▸ **What this task involves**
When the line with "fold_right (fun r acc => range_size" appears below, start repeating lines exactly, and keep going through the line with "ret (view_bytes r)."; add nothing outside that span.

▼▼▼

Definition makeSemiFuture {A} (e : exception) : SemiFuture A :=
  Failed (make_exception_wrapper e).

(** ** common::Region (velox/common/file/Region.h) *)

Module Region.
Record t := mk { offset : uint64_t; length : uint64_t }.
End Region.

(** [folly::Range<char*>]: destination memory of [size] bytes, or a null
    [data] pointer with a size (bytes to skip). *)
Inductive Range :=
| Mem (contents : bytes)
| Null (size : uint64_t).

Definition range_size (r : Range) : uint64_t :=
  match r with
  | Mem c => N.of_nat (List.length c)
  | Null n => n
  end.

(** [folly::IOBuf], as the batch read uses it: an owned byte buffer. *)
Definition IOBuf := bytes.

(** The number of bytes a list of destinations, or of regions, asks for. *)
Definition sum_sizes (buffers : list Range) : N :=
  fold_right (fun r acc => range_size r + acc) 0 buffers.

Definition sum_lengths (regions : list Region.t) : N :=
  fold_right (fun r acc => Region.length r + acc) 0 regions.

(** The lengths of the regions that a visit in the order [order] asks for. *)
Definition visit_requested (order : list nat) (regions : list Region.t) : N :=
  fold_right
    (fun i acc => match regions !! i with
                  | Some r => Region.length r + acc
                  | None => acc
                  end) 0 order.

(** A region that lies inside a file, and the bytes of the file there. *)
Definition in_file (file : bytes) (r : Region.t) : Prop :=
  Region.offset r + Region.length r <= N.of_nat (List.length file).

Definition region_bytes (file : bytes) (r : Region.t) : bytes :=
  substr file (Region.offset r) (Region.length r).

(** What [pread] leaves behind: the caller's buffer after the call and the
    [std::string_view] it returns, which points at the start of that buffer. *)
Record filled := { buf : bytes; view_size : uint64_t }.

Definition view_bytes (r : filled) : bytes :=
  take (N.to_nat (view_size r)) (buf r).

(** [memcpy(buf, src, n)] on a destination that holds [dst]. *)
Definition memcpy (dst src : bytes) : bytes :=
  src ++ drop (List.length src) dst.

(** ** class ReadFile *)

Module ReadFile.

(** The base-class part of every read file object. *)
Record base := { bytesRead_ : uint64_t }.

Definition init : base := {| bytesRead_ := 0 |}.

Definition bytesRead (b : base) : uint64_t := bytesRead_ b.

Definition resetBytesRead (b : base) : base := {| bytesRead_ := 0 |}.

(** [bytesRead_ += length] on the 64-bit counter. *)
Definition addBytesRead (length : uint64_t) (b : base) : base :=
  {| bytesRead_ := wrap64 (bytesRead_ b + length) |}.

Definition hasPreadvAsync {T} (self : T) : bool := false.

Section Defaults.
Context {T : Type}.

(** The pure virtual [pread(offset, length, buf, stats)]. *)
Variable pread : uint64_t -> uint64_t -> bytes -> M T filled.

(** Modelled from the spec: [pread(offset, length, stats)] of File.cpp,
    the allocating variant.  It allocates a buffer sized to [length]
    and delegates to the buffer-based primitive. *)
Definition pread_owned (offset length : uint64_t) : M T bytes :=
  r <- pread offset length (replicate (N.to_nat length) x00) ;;
  ret (view_bytes r).

(** Scatter one contiguous source over the destinations, left to
    right; a null destination consumes its size without copying. *)
Fixpoint scatter (src : bytes) (buffers : list Range) : list Range :=
  match buffers with
  | [] => []
  | Mem c :: rest =>
      Mem (memcpy c (take (List.length c) src))
        :: scatter (drop (List.length c) src) rest
  | Null n :: rest => Null n :: scatter (drop (N.to_nat n) src) rest
  end.

Definition total_size (buffers : list Range) : uint64_t :=
  fold_left (fun acc r => wrap64 (acc + range_size r)) buffers 0.

(** Modelled from the spec: [preadv(offset, buffers, stats)] of
    File.cpp.  One contiguous read into a temporary buffer sized to the
    sum of the buffer lengths, then a scatter into the destinations.
    The result pairs the destinations after the call with the returned
    count. *)
Definition preadv (offset : uint64_t) (buffers : list Range)
  : M T (list Range * uint64_t) :=
  let total := total_size buffers in
  tmp <- pread_owned offset total ;;
  ret (scatter tmp buffers, total).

▲▲▲

▸ **Exercise response**
  fold_right (fun r acc => range_size r + acc) 0 buffers.

Definition sum_lengths (regions : list Region.t) : N :=
  fold_right (fun r acc => Region.length r + acc) 0 regions.

(** The lengths of the regions that a visit in the order [order] asks for. *)
Definition visit_requested (order : list nat) (regions : list Region.t) : N :=
  fold_right
    (fun i acc => match regions !! i with
                  | Some r => Region.length r + acc
                  | None => acc
                  end) 0 order.

(** A region that lies inside a file, and the bytes of the file there. *)
Definition in_file (file : bytes) (r : Region.t) : Prop :=
  Region.offset r + Region.length r <= N.of_nat (List.length file).

Definition region_bytes (file : bytes) (r : Region.t) : bytes :=
  substr file (Region.offset r) (Region.length r).

(** What [pread] leaves behind: the caller's buffer after the call and the
    [std::string_view] it returns, which points at the start of that buffer. *)
Record filled := { buf : bytes; view_size : uint64_t }.

Definition view_bytes (r : filled) : bytes :=
  take (N.to_nat (view_size r)) (buf r).

(** [memcpy(buf, src, n)] on a destination that holds [dst]. *)
Definition memcpy (dst src : bytes) : bytes :=
  src ++ drop (List.length src) dst.

(** ** class ReadFile *)

Module ReadFile.

(** The base-class part of every read file object. *)
Record base := { bytesRead_ : uint64_t }.

Definition init : base := {| bytesRead_ := 0 |}.

Definition bytesRead (b : base) : uint64_t := bytesRead_ b.

Definition resetBytesRead (b : base) : base := {| bytesRead_ := 0 |}.

(** [bytesRead_ += length] on the 64-bit counter. *)
Definition addBytesRead (length : uint64_t) (b : base) : base :=
  {| bytesRead_ := wrap64 (bytesRead_ b + length) |}.

Definition hasPreadvAsync {T} (self : T) : bool := false.

Section Defaults.
Context {T : Type}.

(** The pure virtual [pread(offset, length, buf, stats)]. *)
Variable pread : uint64_t -> uint64_t -> bytes -> M T filled.

(** Modelled from the spec: [pread(offset, length, stats)] of File.cpp,
    the allocating variant.  It allocates a buffer sized to [length]
    and delegates to the buffer-based primitive. *)
Definition pread_owned (offset length : uint64_t) : M T bytes :=
  r <- pread offset length (replicate (N.to_nat length) x00) ;;
  ret (view_bytes r).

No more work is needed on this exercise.